Daily Reflection

From a Creighton Student's Perspective

June 3, 2012
by

Joel Fuchs

Senior, Biology Major

Solemnity of the Most Holy Trinity
Deut 4:32-34, 39-40
Ps 33:4-5, 6+9, 18-19, 20+22
Rom 8:14-17
Matt 28:16-20

“For you did not receive a spirit of slavery to fall back into fear, but you received a Spirit of adoption, through whom we cry, "Abba, Father!" -Romans 8: 15

The second reading today describes finding comfortability with God. Sometimes we don’t feel worthy, we get confused, or maybe we feel that we don’t need God. For me these natural feelings can cause me to feel like a stranger to God, or perhaps even a “spirit of slavery.” When I read this term, an image pops into my head of a person with shackles lying in a dark dungeon. This person lives everyday in darkness and suffering but one day has a visitor. The approach of this visitor causes a frightening feeling for the prisoner because he is so used to being harassed by guards and unpleasant people. It is the prisoner’s own worry and feeling of unworthiness that causes this fright, much like worry and unworthiness can cause us to fear God and fear the faith to let him in. It is only until that visitor approaches the dungeon bars, opens the door, and unshackles the prisoner that the prisoner realizes the visitor should not be feared, but be thanked and loved. This feeling comes from opening ourselves and realizing that we are children of God, and he is there to carry our burdens and break our chains.
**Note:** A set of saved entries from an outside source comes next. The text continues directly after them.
(* ===== verification/Pool.v ===== *)
(** * seisin-node: the threads of one node

    Models [crates/seisin-node/src/pool.rs]: the owning threads of [Worker.v] with
    their inboxes and the store they share, the thread an operation is assigned to,
    and the translation of a peer's request into a message. A run is a schedule,
    the list of the threads that take their next message; each inbox is first in,
    first out. *)

From S2P Require Import Prelude Core Cache Names JumpHash Ring Messages Responses Indexes Collation OpContext Worker WorkerInv WorkerTheorems.

Record Pool (S R : Type) := mkPool {
  shared_store : S;
  workers : list (Worker S R);
  inboxes : list (list WorkerMessage);
  answered : list (Z * OpReply)
}.
Arguments mkPool {S R} _ _ _ _.
Arguments shared_store {S R} _.
Arguments workers {S R} _.
Arguments inboxes {S R} _.
Arguments answered {S R} _.

(** *** [on_request]: what a peer's request becomes; [Release] is acknowledged at once. *)
Definition on_request (link correlation_id : Z) (request : Request.t) : list Effect * option WorkerMessage :=
  let reply := Remote link correlation_id in
  match request with
  | Request.Acquire op_id datum_id requester_node requester_thread =>
      ([], Some (Acquire op_id datum_id requester_node requester_thread reply))
  | Request.Recall datum_id => ([], Some (Recall datum_id reply))
  | Request.Release datum_id => ([Respond link correlation_id Response.Released], Some (Release datum_id))
  | Request.ExistsCheck datum_id => ([], Some (ExistsCheck datum_id (from_bytes (replicate 16 (u8 0))) (ExistsTo reply)))
  | Request.IndexUpdate target op_id index_kind payload => ([], Some (IndexUpdate target op_id index_kind payload reply))
  | _ => ([], None)
  end.

(** *** [pick_destination_thread] *)

(** The larger count, the smaller thread on a tie. *)
Definition prefer (a b : ThreadId * Z) : ThreadId * Z :=
  if (a.2 <? b.2) || ((a.2 =? b.2) && (b.1 <? a.1)) then b else a.

Fixpoint thread_counts (r : Ring) (ids : list DatumId) (counts : gmap ThreadId Z) : res (gmap ThreadId Z) :=
  match ids with
  | [] => Ok counts
  | id :: ids =>
      '(_, thread_id) ← native r id;
      thread_counts r ids (<[thread_id := default 0 (counts !! thread_id) + 1]> counts)
  end.

Definition pick_destination_thread (r : Ring) (datum_ids : list DatumId) : res ThreadId :=
  counts ← thread_counts r datum_ids ∅;
  Ok (match map_to_list counts with
      | [] => 0
      | c :: cs => (fold_left prefer cs c).1
      end).

Section pool.
Context {S R : Type} `{StoreOps S} `{ResidentIndex R}.
Variables (show_id : DatumId -> bytes) (show_node : NodeId -> bytes) (show_str : bytes -> bytes).
Implicit Types (p : Pool S R).

Definition post p (thread : nat) (m : WorkerMessage) : Pool S R :=
  mkPool (shared_store p) (workers p) (alter (λ q, q ++ [m]) thread (inboxes p)) (answered p).

(** A message to a thread of the node or an answer to a caller; calls over peer links
    leave the node. *)
Definition deliver p (eff : Effect) : Pool S R :=
  match eff with
  | Send inbox m => post p (Z.to_nat inbox) m
  | Answer tx reply => mkPool (shared_store p) (workers p) (inboxes p) (answered p ++ [(tx, reply)])
  | Call _ _ _ _ | Respond _ _ _ | AnswerExists _ _ => p
  end.

(** The thread's cache over the store as the other threads left it. *)
Definition on_store (s : S) (w : Worker S R) : Worker S R := with_cache w (mkCache s (entries (Worker.cache w))).

(** One thread takes and handles its next message. *)
Definition pool_step (env : nat -> Env R) p (thread : nat) : option (Pool S R) :=
  match workers p !! thread, inboxes p !! thread with
  | Some w, Some (m :: rest) =>
      match handle show_id show_node show_str (env thread) (on_store (shared_store p) w) m with
      | Ok (w, es) =>
          Some (fold_left deliver es
            (mkPool (store (Worker.cache w)) (<[thread := w]> (workers p)) (<[thread := rest]> (inboxes p)) (answered p)))
      | _ => None
      end
  | _, _ => None
  end.

Fixpoint pool_run (env : nat -> Env R) p (schedule : list nat) : option (Pool S R) :=
  match schedule with
  | [] => Some p
  | thread :: schedule => p ← pool_step env p thread; pool_run env p schedule
  end.

Definition Pool_spawn (s : S) (thread_count : nat) : Pool S R :=
  mkPool s (replicate thread_count (Worker_new s)) (replicate thread_count []) [].

(** [handles[thread]] and the message sent there; an index past the node's threads
    panics. *)
Definition send_to p (thread : ThreadId) (m : WorkerMessage) : res (Pool S R) :=
  _ ← index (workers p) thread; Ok (post p (Z.to_nat thread) m).

(** [run_op]: the operation goes to the thread that owns most of its datums. *)
Definition run_op (r : Ring) p (op_id : DatumId) (op_name : bytes) (datum_ids : list DatumId) (payload : bytes) (tx : Z) :
    res (Pool S R) :=
  destination ← pick_destination_thread r datum_ids;
  send_to p destination (RunOp op_id op_name datum_ids payload tx).

(** Requests for one datum go to the thread its slot names. *)
Definition send_native (r : Ring) p (target : DatumId) (m : WorkerMessage) : res (Pool S R) :=
  '(_, thread_id) ← native r target; send_to p thread_id m.

Definition run_index_query (r : Ring) p (target : DatumId) (index_kind query : bytes) (tx : Z) : res (Pool S R) :=
  send_native r p target (IndexQuery target index_kind query tx).
Definition run_index_execute (r : Ring) p (target : DatumId) (index_kind payload : bytes) (tx : Z) : res (Pool S R) :=
  send_native r p target (IndexExecute target index_kind payload tx).
Definition run_exists_check (r : Ring) p (datum_id : DatumId) (tx : Z) : res (Pool S R) :=
  send_native r p datum_id (ExistsCheck datum_id (from_bytes (replicate 16 (u8 0))) (ExistsSync tx)).

(** A message to every thread. *)
Definition broadcast p (m : WorkerMessage) : Pool S R :=
  mkPool (shared_store p) (workers p) (map (λ q, q ++ [m]) (inboxes p)) (answered p).

Definition pool_evict_non_native p (is_native : DatumId -> bool) : Pool S R := broadcast p (EvictNonNative is_native).
Definition pool_release_locks_held_by p (node_id : NodeId) : Pool S R := broadcast p (ReleaseLocksHeldBy node_id).

(** The operations, with their threads, whose records hold the datum. *)
Definition holders p (d : DatumId) : list (nat * DatumId) :=
  mjoin (imap (λ i w, map (λ e : DatumId * OpRecord, (i, e.1))
    (List.filter (λ e : DatumId * OpRecord, bool_decide (d ∈ acquired e.2)) (map_to_list (op_records w)))) (workers p)).
End pool.

(** ** A late recall *)

(** Three operations on datum 2, whose home is thread 0: operation 10 runs there,
    20 on thread 1 and 5, the oldest, on thread 2. *)
Definition demo_start : option (Pool InMemoryStore SkResidentIndex) :=
  let r := ring (demo_env 0) in
  p ← ok_option (run_op r (Pool_spawn (R := SkResidentIndex) InMemoryStore_new 3) 10 (lit "append") [2] (lit "A") 100);
  p ← ok_option (run_op r p 20 (lit "append") [2; 1; 9] (lit "C") 200);
  ok_option (run_op r p 5 (lit "append_indexed") [2; 3; 4] (lit "B") 50).

(** Operation 10 has run and released when the recall that operation 5 caused
    reaches it: the recall is acknowledged as one more release. *)
Definition late_recall : list nat := [0; 0; 1; 2; 0; 0; 0; 0; 0; 2; 2; 2; 2; 2; 0; 1; 1; 1; 1]%nat.
Definition both_finish : list nat := [1; 0; 2]%nat.

(** C38: the release a late recall is answered with takes the lock from its next
    owner. There is a schedule of three threads, each handling its inbox in order,
    after which two operations on two threads hold the same datum at once; run on,
    all three operations are answered with success, and the write of one of them is
    lost. *)
Theorem late_recall_breaks_mutual_exclusion :
  exists start both final,
    demo_start = Some start /\
    pool_run no_text no_text no_text demo_env start late_recall = Some both /\
    holders both 2 = [(1%nat, 20); (2%nat, 5)] /\
    pool_run no_text no_text no_text demo_env both both_finish = Some final /\
    answered final = [(100, ReplyOk []); (200, ReplyOk []); (50, ReplyOk [])] /\
    store_view (shared_store final) !! 2 = Some (lit "AB").
Proof.
  eexists _, _, _. split; [vm_compute; reflexivity|]. split; [vm_compute; reflexivity|]. split; [vm_compute; reflexivity|].
  split; [vm_compute; reflexivity|]. split; vm_compute; reflexivity.
Qed.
Recently, I had an encounter that reaffirmed where God fit into my life. I just returned from a ten-day visit to the Dominican Republic with a good friend who had been there numerous times in the past. We spent much of the time visiting families in rural campos completely immersed in the Spanish language and Dominican culture. My friend, Nick, being fluent in Spanish and having met many of the families before was at ease the entire time. I had a much different experience. I spent the first night in the campo wide awake thinking, “Why am I here? I could be back in Nebraska comfortably spending time with my family, but instead I have thrown myself into an extremely uncomfortable, awkward situation where I don’t belong!” I woke up the next morning quite demoralized. It was only until I pushed through the next day that things began to get much better. I met people and made relationships that I will never forget, and it was only after that I realized God had touched me in that personal darkness. I realized that it takes uncomfortable situations like that for me to notice that God is right by my side to make me feel at home. While different for each person, I think these encounters help us to realize that we are children of God rather than his slaves.